— What you will do —
What lines of the data hold the string "Completion"? Copy them all.

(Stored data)
(** The outside world: the RPC network and the exchange client. Each answer
    may depend on everything that happened before (the events so far). *)
Class World := {
  (** the answer of the network to [eth_gasPrice] and the block query behind
      [JsonRpcProvider.prototype.getFeeData] *)
  rpc_getFeeData : list Event -> JsonRpcProvider -> Completion FeeData;
  (** [sdk.setSigner(signer)] *)
  sdk_setSigner : list Event -> BitlySDK -> Wallet -> Completion unit;
  (** [sdk.setProvider(provider)] *)
  sdk_setProvider : list Event -> BitlySDK -> option handle -> Completion unit;
  (** [sdk.wallet.*], [sdk.exchange.*], [sdk.prices.get*] *)
  sdk_delegate : list Event -> BitlySDK -> SdkCall -> Completion JSValue;
  (** [sdk.prices.updateKline(pairId)] *)
  sdk_updateKline : list Event -> BitlySDK -> string -> Completion unit
}.

(** [MockBitlySDK] of [mock-bitly-sdk.ts]: [setSigner], [setProvider] and
    [updateKline] resolve; every delegate resolves to data drawn with
    [Math.random] and [Date.now], taken here as a function [draw] of the
    history and the call. The network is not part of the mock. *)
Definition MockBitlySDK
    (network : list Event -> JsonRpcProvider -> Completion FeeData)
    (draw : list Event -> BitlySDK -> SdkCall -> JSValue) : World :=
  {| rpc_getFeeData := network;
     sdk_setSigner := fun _ _ _ => Normal tt;
     sdk_setProvider := fun _ _ _ => Normal tt;
     sdk_delegate := fun history sdk call => Normal (draw history sdk call);
     sdk_updateKline := fun _ _ _ => Normal tt |}.

End Host.
Export Host.

(* ===================================================================== *)
(** * The server program ([index.ts]) *)
(* ===================================================================== *)

Module Server.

— Finished exercise —
  rpc_getFeeData : list Event -> JsonRpcProvider -> Completion FeeData;
  sdk_setSigner : list Event -> BitlySDK -> Wallet -> Completion unit;
  sdk_setProvider : list Event -> BitlySDK -> option handle -> Completion unit;
  sdk_delegate : list Event -> BitlySDK -> SdkCall -> Completion JSValue;
  sdk_updateKline : list Event -> BitlySDK -> string -> Completion unit
    (network : list Event -> JsonRpcProvider -> Completion FeeData)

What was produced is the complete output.